Thanks for the advice on mounting. My instinct would have been moss under roots, but Robert Friend makes the same point in his book, so its great to have that reinforced by you.[COLOR="Silver"]

---------- Post added at 09:59 AM ---------- Previous post was at 09:50 AM ----------

Wow, that is quite a list, and a great resource for me. I see things there that growers are showing need min. 20 degrees. Could be true in a greenhouse when there is a heating failure, but not in a plant that gradually adjusted over fall and early winter. I know that when camellias were first brought from China to Europe they were believed to be 'greenhouse only' until someone tried different. . .

Roberta 03-24-2020 10:15 AM

DI water is fine, but I think unnecessary. Of the plants in your list, the only ones that I have found to be a bit fussy about water quality are Den. victoria-reginae and Cochlioda noezliana. I used only city water for many years... bought a RO unit only about 2 years ago for Pleurothallids and such to go to the "next level" ... improved my success rate but the Cattleya tribe and other big things still get city water. Mounted plants do need to be watered daily (a good bath) so they will be a lot easier to water with a hose than a pump sprayer. (Unless you live in the tropics... which you don't... you have to treat rain as a delightful gift when you get it, but not depend on it.)

I do have L. anceps hybrids, but also many plants (different color forms) of the species. I love the species... so very forgiving.

davidg 03-24-2020 12:45 PM

Thanks so much for that advice - the less fuss the better, although maybe I will use de-ionized to make up my fertilizer, which is suggested by the nursery I got it from. I will certainly take your advice to give them a good daily soak - we go for weeks here without any rain over the summer, and often nothing till October, still with weather in the low 20s.

We are having a bit of a cold-snap at the moment, it was 9.5 out in the garden early this morning, but 11 on the covered terrace where I have the plants right now. As they were in greenhouses up to a week ago I hope they didn't take any harm.
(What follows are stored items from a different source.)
(* ===== verification/WaitProps.v ===== *)
(** The idle ladder: which rung every step is, and the bounds of its parks. *)
From S2P Require Import Prelude Usize Atomic Wait Seq.
Local Open Scope Z_scope.

(** [n] consecutive calls of [idle]. *)
Fixpoint idle_times {T} (n : nat) (self : Idle) : prog T Idle :=
  match n with
  | O => mret self
  | S n => self ← idle self; idle_times n self
  end.

(** What the [n]-th call does, counting from zero: spin, then yield, then park
    for an interval that doubles from [PARK_MIN] up to [PARK_MAX]. *)
Definition park_interval (k : Z) : Z := Z.min (PARK_MIN * 2 ^ k) PARK_MAX.
Definition rung (yield_only : bool) (n : nat) : hint :=
  if Z.of_nat n <? SPINS then SpinLoop
  else if yield_only || (Z.of_nat n <? SPINS + YIELDS) then YieldNow
  else ParkTimeout (park_interval (Z.of_nat n - (SPINS + YIELDS))).

Section ladder.
Context {T : Type} (y : bool).
Implicit Types st : seqst T.

(** The ladder after [n] calls. The counter saturates, long after the last
    change of rung. *)
Record ladder_at (n : nat) (self : Idle) : Prop := {
  la_step : step self = Z.min u32_max (Z.of_nat n);
  la_yield : yield_only self = y;
  la_park : park_for self =
    if y then PARK_MIN else park_interval (Z.max 0 (Z.of_nat n - (SPINS + YIELDS)));
}.

Lemma park_interval_double k :
  0 ≤ k → Z.min (park_interval k * 2) PARK_MAX = park_interval (k + 1).
Proof.
  intros Hk. unfold park_interval. rewrite Z.pow_add_r by lia.
  pose proof (Z.pow_pos_nonneg 2 k ltac:(lia) Hk).
  change PARK_MIN with 64000. change PARK_MAX with 1000000. lia.
Qed.

Lemma idle_run i n self st :
  ladder_at n self →
  ∃ self', run i (idle self) st = Done self' (add_hint (rung y n) st) ∧ ladder_at (S n) self'.
Proof.
  intros [Hs Hy Hp]. unfold idle, rung, SPINS, YIELDS in *. rewrite Hs, Hy.
  assert (Hu : u32_max = 4294967295) by done.
  assert (Hsat : u32_saturating_add (Z.min u32_max (Z.of_nat n)) 1 =
                 Z.min u32_max (Z.of_nat (S n))) by (unfold u32_saturating_add; rewrite Nat2Z.inj_succ; lia).
  destruct (Z.ltb_spec (Z.min u32_max (Z.of_nat n)) 10), (Z.ltb_spec (Z.of_nat n) 10); try lia.
  { eexists. split; [reflexivity|]. split; simpl; [by rewrite Hs|done|].
    rewrite Hp. destruct y; [done|]. f_equal. unfold SPINS, YIELDS. lia. }
  destruct (Z.ltb_spec (Z.min u32_max (Z.of_nat n)) (10 + 20)), (Z.ltb_spec (Z.of_nat n) (10 + 20));
    try lia; destruct y eqn:Ey; simpl orb; cbv iota.
  all: try (eexists; split; [reflexivity|]; split; simpl; rewrite ?Hs, ?Hy, ?Hp, ?Ey; try done;
    f_equal; unfold SPINS, YIELDS; lia).
  rewrite Z.max_r in Hp by (unfold SPINS, YIELDS; lia).
  unfold SPINS, YIELDS in Hp. rewrite Hp.
  assert (Hmul : duration_mul (park_interval (Z.of_nat n - (10 + 20))) 2 =
    Some (park_interval (Z.of_nat n - (10 + 20)) * 2)).
  { unfold duration_mul. rewrite (proj2 (Z.leb_le _ _)); [done|].
    unfold park_interval, duration_max. change PARK_MAX with 1000000. lia. }
  eexists. split.
  - unfold park_timeout. rewrite !run_assoc, run_hint. rewrite run_assoc, (run_arith _ _ _ _ _ Hmul). reflexivity.
  - rewrite park_interval_double by lia. split; simpl; [exact Hsat|by rewrite Ey|].
    rewrite Ey. f_equal. unfold SPINS, YIELDS. lia.
Qed.

Lemma idle_times_run i k : ∀ n self st,
  ladder_at n self →
  ∃ self' st', run i (idle_times k self) st = Done self' st' ∧ ladder_at (n + k) self' ∧
    hints st' = hints st ++ (rung y <$> seq n k).
Proof.
  induction k as [|k IH]; intros n self st Hl.
  { exists self, st. rewrite app_nil_r. by rewrite Nat.add_0_r. }
  destruct (idle_run i n self st Hl) as (self1 & Hrun & Hl1).
  destruct (IH (S n) self1 (add_hint (rung y n) st) Hl1) as (self2 & st2 & Hrun2 & Hl2 & Hh).
  exists self2, st2. cbn [idle_times]. erewrite run_bind_Done by exact Hrun.
  split_and!; [done|by replace (n + S k)%nat with (S n + k)%nat by lia|].
  rewrite Hh. simpl. by rewrite <-app_assoc.
Qed.
End ladder.

Lemma ladder_start strat : ladder_at (bool_decide (strat = BackoffYield)) 0 (for_strategy strat).
Proof.
  split; [done|done|]. simpl. by destruct (bool_decide _).
Qed.

(** ** Waiting in the blocking calls *)

(** The timing hints of [n] failed passes. *)
Definition wait_hints (strat : WaitStrategy) (n : nat) : list hint :=
  match strat with
  | BusySpin => replicate n SpinLoop
  | Backoff | BackoffYield => rung (bool_decide (strat = BackoffYield)) <$> seq 0 n
  | Park => []
  end.

Lemma wait_hints_S strat n :
  strat ≠ Park → wait_hints strat (S n) =
    wait_hints strat n ++ [match strat with BusySpin => SpinLoop
                           | _ => rung (bool_decide (strat = BackoffYield)) n end].
Proof.
  intros Hp. destruct strat; unfold wait_hints; try done.
  - by rewrite <-replicate_S_end.
  - by rewrite seq_S, fmap_app.
  - by rewrite seq_S, fmap_app.
Qed.

(** One failed pass of a self-waking strategy. *)
Lemma wait_pass {T} (i : tid) strat n ladder (st : seqst T) (p : prog T Idle) :
  strat ≠ Park → ladder_at (bool_decide (strat = BackoffYield)) n ladder ∨ strat = BusySpin →
  p = match strat with
      | BusySpin => _ ← spin_loop; mret ladder
      | Backoff | BackoffYield => idle ladder
      | Park => p
      end →
  ∃ ladder' h, run i p st = Done ladder' (add_hint h st) ∧
    (ladder_at (bool_decide (strat = BackoffYield)) (S n) ladder' ∨ strat = BusySpin) ∧
    wait_hints strat (S n) = wait_hints strat n ++ [h].
Proof.
  intros Hp Hl ->. pose proof (wait_hints_S strat n Hp) as Hh. destruct strat; [| | |done].
  - exists ladder, SpinLoop. split_and!; [done|by right|done].
  - destruct Hl as [Hl|]; [|done]. destruct (idle_run _ i n ladder st Hl) as (l' & Hrun & Hl').
    exists l', (rung false n). split_and!; [done|by left|done].
  - destruct Hl as [Hl|]; [|done]. destruct (idle_run _ i n ladder st Hl) as (l' & Hrun & Hl').
    exists l', (rung true n). split_and!; [done|by left|done].
Qed.

(** C24. The idle ladder, for every strategy and any number of calls: it never
    panics (the doubling is capped before it can overflow and the counter
    saturates), its first [SPINS] calls spin, the next [YIELDS] yield, and
    every later call yields again under [BackoffYield] and otherwise parks for
    the interval doubled so far, between 64 µs and 1 ms. *)
Theorem idle_ladder {T} (i : tid) (strat : WaitStrategy) (n : nat) (st : seqst T) :
  ∃ self st', run i (idle_times n (for_strategy strat)) st = Done self st' ∧
    hints st' = hints st ++ (rung (bool_decide (strat = BackoffYield)) <$> seq 0 n) ∧
    (∀ k, 0 ≤ k → PARK_MIN ≤ park_interval k ≤ PARK_MAX) ∧
    PARK_MIN ≤ park_for self ≤ PARK_MAX.
Proof.
  assert (Hint : ∀ k, 0 ≤ k → PARK_MIN ≤ park_interval k ≤ PARK_MAX).
  { intros k Hk. unfold park_interval. pose proof (Z.pow_pos_nonneg 2 k ltac:(lia) Hk).
    change PARK_MIN with 64000. change PARK_MAX with 1000000. lia. }
  destruct (idle_times_run _ i n 0 _ st (ladder_start strat)) as (self & st' & Hrun & Hl & Hh).
  exists self, st'. split_and!; [done..| |]; rewrite (la_park _ _ _ Hl);
    (destruct (bool_decide _); [by vm_compute|apply Hint; lia]).
Qed.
I am keeping them dry until it warms up again on Friday.

Roberta 03-24-2020 12:53 PM

I think temperatures will be fine as the day warms. This is a good time of year to acclimate plants to outdoor growing - the really low temperatures are over, but the light is still more gentle than it will be later.

Your rain pattern sounds similar to mine, maybe a bit better. I get a bit every few weeks in winter (but January and February were totally dry this year), maybe a bit into April, then nothing until October or November. Rain is a bonus, but not to be relied upon. Using the pure water for the fertilizer is a good idea (especially if you have one that is designed for that). The stubbornly-high pH of tap water (at least where I live) can make nutrients less available. Bur for general watering, for your group of plants, tap water will be fine.